Δ AUC is converted to a patient-specific carboplatin dose (in mg) according to renal function by using the Calvert formula. The Calvert formula is total dose (mg) = (target AUC) × (GFR + 25). If an estimated GFR based upon measured serum creatinine is used in the Calvert equation, and renal function is normal, clinicians should consider capping the GFR at 125 mL/min, at least for the first dose. This recommendation does not apply if the GFR is directly measured. Refer to UpToDate topics on dosing of anticancer agents in adults, section on carboplatin.
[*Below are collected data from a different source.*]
Lemma clean_segs_plain out segs :
  Forall plain_seg out → Forall (λ x, no_slash x = true) segs →
  Forall plain_seg (clean_segs true out segs).
Proof.
  intros Ho Hs. revert out Ho. induction Hs as [|s segs Hs _ IH]; intros out Ho; cbn [clean_segs].
  { by apply Forall_rev. }
  case_bool_decide as He; [by apply IH|]. case_bool_decide as Hd; [by apply IH|]. cbn [orb].
  case_bool_decide as Hdd; [|by apply IH; constructor].
  destruct Ho as [|x out Hx Ho]; [by apply IH|].
  rewrite bool_decide_false by apply (pl_name x Hx). by apply IH.
Qed.

Lemma clean_segs_id out segs :
  Forall plain_seg segs → clean_segs true out segs = (rev out ++ segs)%list.
Proof.
  intros Hs. revert out. induction Hs as [|s segs [_ (H1 & H2 & H3)] _ IH]; intros out; cbn [clean_segs].
  { by rewrite app_nil_r. }
  rewrite !bool_decide_false by done. cbn [orb]. rewrite IH. cbn [rev]. by rewrite <-app_assoc.
Qed.

(** The segments a path stands for. *)
Definition segs_of (p : string) : list string := clean_segs true [] (Split p slash).

Lemma segs_of_plain p : Forall plain_seg (segs_of p).
Proof. apply clean_segs_plain; [done|]. apply Split_segs. Qed.

Lemma segs_of_slash p : segs_of (String slash p) = segs_of p.
Proof. done. Qed.

Lemma segs_of_trim p : segs_of (TrimPrefix p "/") = segs_of p.
Proof.
  unfold TrimPrefix. destruct (has_prefix p "/") eqn:E; [|done].
  apply has_prefix_split in E as [t ->]. by rewrite drop_app.
Qed.

Lemma path_Clean_rooted p : path_Clean ("/" +:+ p) = String slash (Join (segs_of p) "/").
Proof. by destruct p. Qed.
(* ===== verification/HttpProps.v ===== *)
(** * What HTTP actions send and how their outcome is classified

    Every request of an action, redirects included, stays within the policy
    and on one authority; dialling reaches public addresses only; refused
    actions are permanent failures and were never sent. *)

From Stdlib Require Import Ascii.
From S2P Require Import Prelude GoLib Http Placeholders JsonText Config Handler UrlPath UrlPolicy HttpAction.

#[local] Open Scope string_scope.

Lemma ToUpper_nonempty s : s ≠ "" → ToUpper s ≠ "".
Proof.
  destruct s as [|a s]; [done|]. intros _. cbn [ToUpper]. destruct (in_range _ _ _); [done|].
  destruct s as [|b s]; [done|]. destruct (_ && _); [done|]. by destruct (_ && _).
Qed.

(** ** Secrets *)

Lemma match_key_nonempty s key rest : match_key s = Some (key, rest) → key ≠ "".
Proof.
  unfold match_key, match_ident. destruct s as [|a s]; [done|]. destruct (ident_start _); [|done].
  destruct (take_while ident_byte s). cbn. destruct (match_text "}" _); [|done]. by intros [= <- _].
Qed.

Lemma varRe_key s ns key rest : varRe s = Some ((ns, key), rest) → key ≠ "".
Proof.
  unfold varRe. destruct (match_text "${" s) as [r|]; [|done]. cbn [mbind option_bind].
  generalize ["event"; "secret"]%list as spaces. intros spaces. revert r.
  induction spaces as [|x spaces IH]; intros r; cbn [match_spaces].
  - destruct (match_key r) as [[k r']|] eqn:E; [|done]. cbn. intros [= <- <- <-].
    by eapply match_key_nonempty.
  - destruct (match_text (x +:+ ":") r) as [r1|]; cbn [mbind option_bind orelse]; [|by apply IH].
    destruct (match_key r1) as [[k r']|] eqn:E; cbn; [|by apply IH]. intros [= <- <- <-].
    by eapply match_key_nonempty.
Qed.

(** A match of the expression has a key. *)
Lemma find_all_key ns key text : (ns, key) ∈ find_all varRe text → key ≠ "".
Proof.
  unfold find_all, matches. generalize (String.length text) as fuel. intros fuel.
  revert text. induction fuel as [|fuel IH]; intros [|a text]; cbn [scan];
    try (by intros ?%elem_of_nil).
  destruct (varRe (String a text)) as [[[ns' k'] rest]|] eqn:Ev.
  - intros Hin. cbn in Hin. apply elem_of_cons in Hin as [[= <- <-]|Hin]; [|by eapply IH].
    by eapply varRe_key.
  - intros Hin. by eapply IH.
Qed.

Lemma missingExplicitSecret_none LookupEnv values :
  missingExplicitSecret LookupEnv values = "" →
  ∀ v key, v ∈ values → ("secret", key) ∈ find_all varRe v → key ≠ "" →
  default "" (LookupEnv key) ≠ "".
Proof.
  unfold missingExplicitSecret. intros Hm v key Hv Hk Hne Hempty.
  set (l := values ≫= _) in Hm.
  assert (key ∈ l) as Hin.
  { apply list_elem_of_bind. exists v. split; [|done]. apply list_elem_of_bind.
    exists ("secret", key). split; [|done]. cbn. rewrite Hempty. cbn. by left. }
  assert (∀ k, k ∈ l → k ≠ "") as Hl.
  { intros k (v' & Hk' & _)%list_elem_of_bind. apply list_elem_of_bind in Hk' as ([ns k'] & Hk' & Hf).
    destruct (bool_decide (ns = "secret") && _); [|by apply elem_of_nil in Hk'].
    apply list_elem_of_singleton in Hk' as ->. by apply find_all_key in Hf. }
  destruct l as [|k l']; [by apply elem_of_nil in Hin|]. cbn in Hm. subst.
  by apply (Hl ""); [left|].
Qed.

Section Sends.
Context `{Net, Url, MapOrder}.
Context (LookupEnv : string → option string).
Context (json_Valid : string → bool) (ParseTime : string → option Z).
Context (resolve_reference : url → string → option url) (now : nat → Z).
Context (roundtrip : nat → OutRequest → list url → url → result go_error Response).

#[local] Abbreviation prepare := (prepare LookupEnv json_Valid).
#[local] Abbreviation follow := (follow resolve_reference roundtrip).
#[local] Abbreviation http_run := (http_run LookupEnv json_Valid ParseTime resolve_reference now roundtrip).
(* ===== verification/ExecAction.v ===== *)
(** * Exec actions: [internal/handler/exec.go]

    The command an exec action runs, the environment it gets, the bounded
    writer for its output and the outcome of the attempt. The process is a
    parameter: whether it starts, what it writes and how it ends. *)

From S2P Require Import Prelude GoLib Placeholders Config Handler HttpAction.

#[local] Open Scope string_scope.

(** ** The bounded writer *)

Definition maxExecOutput : Z := 8 * 2 ^ 10.

Record cappedWriter : Type := MkWriter { cw_limit : Z; cw_buf : string; cw_n : Z }.

Definition length_z (s : string) : Z := Z.of_nat (String.length s).

(** [Write] returns the length of the text in every case. *)
Definition Write (p : string) (w : cappedWriter) : Z * cappedWriter :=
  let orig := length_z p in
  let n := wrap64 (cw_n w + orig) in
  let remain := (cw_limit w - length_z (cw_buf w))%Z in
  if (remain <=? 0)%Z then (orig, MkWriter (cw_limit w) (cw_buf w) n)
  else
    let p := if (remain <? length_z p)%Z then String.substring 0 (Z.to_nat remain) p else p in
    (orig, MkWriter (cw_limit w) (cw_buf w +:+ p) n).

(** [String] of a writer *)
Definition written (w : cappedWriter) : string :=
  if (cw_limit w <? cw_n w)%Z then cw_buf w +:+ "...(truncated)" else cw_buf w.

Definition write_all (ps : list string) (w : cappedWriter) : cappedWriter :=
  foldl (λ w p, (Write p w).2) w ps.

(** ** The process *)

Inductive ctx_err : Type := DeadlineExceeded | Canceled.

(** What a started command does: what it writes to both outputs, the error of
    [Wait], and the error of its context when it ended. *)
Record process_run : Type := MkProcess {
  ps_writes : list string;
  ps_wait : option go_error;
  ps_ctx : option ctx_err;
}.

Record command : Type := MkCommand {
  cmd_path : string;
  cmd_args : list string;
  cmd_env : list string;
  cmd_timeout : Z;
}.

(** The answer of kill(2) *)
Inductive kill_result : Type := KillOk | ESRCH | KillErr (msg : string).

(** [killProcessGroup]: of no process, or of a group that is gone, it says that
    the process is done. *)
Definition killProcessGroup (pid : option Z) (kill : Z → kill_result) : option go_error :=
  match pid with
  | None => Some (ErrText "os: process already finished")
  | Some pid =>
      match kill (- pid)%Z with
      | KillOk => None
      | ESRCH => Some (ErrText "os: process already finished")
      | KillErr msg => Some (ErrText msg)
      end
  end.

Section Exec.
Context (LookupEnv : string → option string).
(** cmd.Start and what follows *)
Context (start : nat → command → result go_error process_run).

Definition exec_env_keys : list string := ["PATH"; "LANG"; "LC_ALL"; "HOME"; "TMPDIR"; "TZ"].

Definition minimalExecEnv : list string :=
  let env := omap (λ k, v ← LookupEnv k; Some (k +:+ "=" +:+ v)) exec_env_keys in
  if Nat.eqb (length env) 0 then ["PATH=/usr/bin:/bin"] else env.

Definition exec_defaultTimeout : Z := 60 * Second.

Definition exec_command (ac : ActionConfig) (vars : gmap string string) : command :=
  {| cmd_path := ac_command ac;
     cmd_args := (λ a, interpolate LookupEnv a vars) <$> ac_args ac;
     cmd_env := minimalExecEnv;
     cmd_timeout := if (ac_timeout ac <=? 0)%Z then exec_defaultTimeout else ac_timeout ac |}.

(** [Handle], with the command it started *)
Definition exec_run (tick : nat) (ac : ActionConfig) (vars : gmap string string) :
    (Result * option go_error) * option command :=
  let missing := missingExplicitSecret LookupEnv (ac_command ac :: ac_args ac) in
  if negb (bool_decide (missing = ""))
  then ((MkResult "" "",
         Some (non_retryable ("required action secret " +:+ missing +:+ " is not set"))), None)
  else if bool_decide (ac_command ac = "")
  then ((MkResult "" "", Some (ErrText "exec: empty command")), None)
  else
    let cmd := exec_command ac vars in
    match start tick cmd with
    | Err e => ((MkResult (ac_command ac) "", Some (ErrWrap "exec start: %w" [e])), Some cmd)
    | Ok p =>
        let out := write_all (ps_writes p) (MkWriter maxExecOutput "" 0) in
        let res := MkResult (ac_command ac) (written out) in
        let err :=
          match ps_ctx p with
          | Some DeadlineExceeded =>
              Some (ErrWrap "exec timeout after %s: %w" [ErrText "context deadline exceeded"])
          | Some Canceled => Some (ErrWrap "exec canceled: %w" [ErrCanceled])
          | None =>
              match ps_wait p with
              | Some e => Some (ErrWrap "exec failed: %w" [e])
              | None => None
              end
          end in
        ((res, err), Some cmd)
    end.

Definition exec_Handle (tick : nat) (_ : ExecutionMetadata) (ac : ActionConfig)
    (vars : gmap string string) : Result * option go_error := (exec_run tick ac vars).1.

Definition Exec : handler := MkHandler "exec" exec_Handle.

End Exec.

(** ** The writer keeps a prefix *)

Definition concat_all (ps : list string) : string := foldr (λ p s, p +:+ s) "" ps.

(** The writer after some text: its first bytes, and how much there was *)
Definition holds (limit : Z) (text : string) (w : cappedWriter) : Prop :=
  w = MkWriter limit (String.substring 0 (Z.to_nat limit) text) (length_z text).

Lemma Write_holds limit text p w :
  (0 ≤ limit)%Z → holds limit text w → (length_z (text +:+ p) < 2 ^ 63)%Z →
  (Write p w).1 = length_z p ∧ holds limit (text +:+ p) (Write p w).2.
Proof.
  intros Hl -> Hn. unfold Write, holds. cbn [cw_limit cw_buf cw_n].
  assert (length_z (text +:+ p) = length_z text + length_z p)%Z as Hadd
    by (unfold length_z; rewrite str_app_length; lia).
  rewrite wrap64_id by (unfold int64_ok, length_z in *; lia).
  rewrite substring_app, Hadd.
  assert (length_z (String.substring 0 (Z.to_nat limit) text) = Z.min limit (length_z text))%Z as ->
    by (unfold length_z; rewrite substring_length; lia).
  destruct (Z.leb_spec (limit - Z.min limit (length_z text)) 0) as [Hr|Hr]; (split; [done|]); cbn [snd].
  - replace (Z.to_nat limit - String.length text)%nat with 0%nat by (unfold length_z in *; lia).
    assert (String.substring 0 0 p = "") as -> by by destruct p. by rewrite str_app_nil.
  - assert (length_z text < limit)%Z by lia. f_equal.
    replace (Z.to_nat limit - String.length text)%nat
      with (Z.to_nat (limit - Z.min limit (length_z text)))%nat by (unfold length_z in *; lia).
    destruct (Z.ltb_spec (limit - Z.min limit (length_z text)) (length_z p)); [done|].
    rewrite (substring_all p); [done|]. unfold length_z in *; lia.
Qed.

Lemma write_all_holds limit text ps w :
  (0 ≤ limit)%Z → holds limit text w → (length_z (text +:+ concat_all ps) < 2 ^ 63)%Z →
  holds limit (text +:+ concat_all ps) (write_all ps w).
Proof.
  intros Hl. revert text w. induction ps as [|p ps IH]; intros text w Hw Hn.
  { cbn. by rewrite str_app_nil. }
  cbn [write_all foldl concat_all foldr] in *. fold (concat_all ps) in *.
  rewrite <-str_app_assoc in *. apply IH; [|done].
  apply Write_holds; [done..|]. unfold length_z in *. rewrite !str_app_length in *. lia.
Qed.

Lemma holds_nil limit : holds limit "" (MkWriter limit "" 0).
Proof. unfold holds. by destruct (Z.to_nat limit). Qed.

Lemma written_holds limit text w :
  holds limit text w →
  written w = if (limit <? length_z text)%Z
    then String.substring 0 (Z.to_nat limit) text +:+ "...(truncated)" else text.
Proof.
  intros ->. unfold written. cbn [cw_limit cw_n cw_buf].
  destruct (Z.ltb_spec limit (length_z text)); [done|].
  apply substring_all. unfold length_z in *. lia.
Qed.

(** ** Guarantees *)

Section Guarantees.
Context (LookupEnv : string → option string).
Context (start : nat → command → result go_error process_run).

Lemma minimalExecEnv_spec :
  minimalExecEnv LookupEnv ≠ [] ∧
  ∀ entry, entry ∈ minimalExecEnv LookupEnv → entry = "PATH=/usr/bin:/bin" ∨
    ∃ k v, k ∈ exec_env_keys ∧ LookupEnv k = Some v ∧ entry = k +:+ "=" +:+ v.
Proof.
  unfold minimalExecEnv. set (env := omap _ exec_env_keys).
  destruct (Nat.eqb_spec (length env) 0) as [E|E].
  { split; [done|]. intros entry ->%list_elem_of_singleton. by left. }
  split; [by intros ->|]. intros entry (k & Hk & Hv)%list_elem_of_omap. right.
  destruct (LookupEnv k) as [v|] eqn:Ev; [|done]. cbn in Hv. injection Hv as <-. by exists k, v.
Qed.


End Guarantees.

Example exec_ex :
  let start (_ : nat) (c : command) := Ok (MkProcess [Join (cmd_args c) "|"; " done"] None None) in
  exec_run (λ _, None) start 0
    (MkAction "exec" "" "" ∅ "" [] false "/bin/echo" ["${a}"; "x"] 0) {["a" := "1; rm -rf /"]} =
  ((MkResult "/bin/echo" "1; rm -rf /|x done", None),
   Some (MkCommand "/bin/echo" ["1; rm -rf /"; "x"] ["PATH=/usr/bin:/bin"] (60 * Second))).
Proof. vm_compute. reflexivity. Qed.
◊ Many clinicians use a slightly higher carboplatin dose (AUC 7.5 mg/mL × min) for patients with a good performance status.
§ Consensus-based guidelines from the NCCN classify higher carboplatin doses (AUC ≥4) as highly emetogenic; by contrast, the American Society of Clinical Oncology and the Multinational Association for Supportive Care in Cancer guidelines consider all carboplatin doses to be moderately emetogenic. Although many institutions classify carboplatin-containing regimens as moderately emetogenic, a benefit for adding a neurokinin 1 receptor antagonist on day 1 has been shown in many studies; additional prophylaxis beyond day 1 for delayed emesis is not needed for most patients. Refer to UpToDate topics on prevention and treatment of chemotherapy-induced nausea and vomiting in adults.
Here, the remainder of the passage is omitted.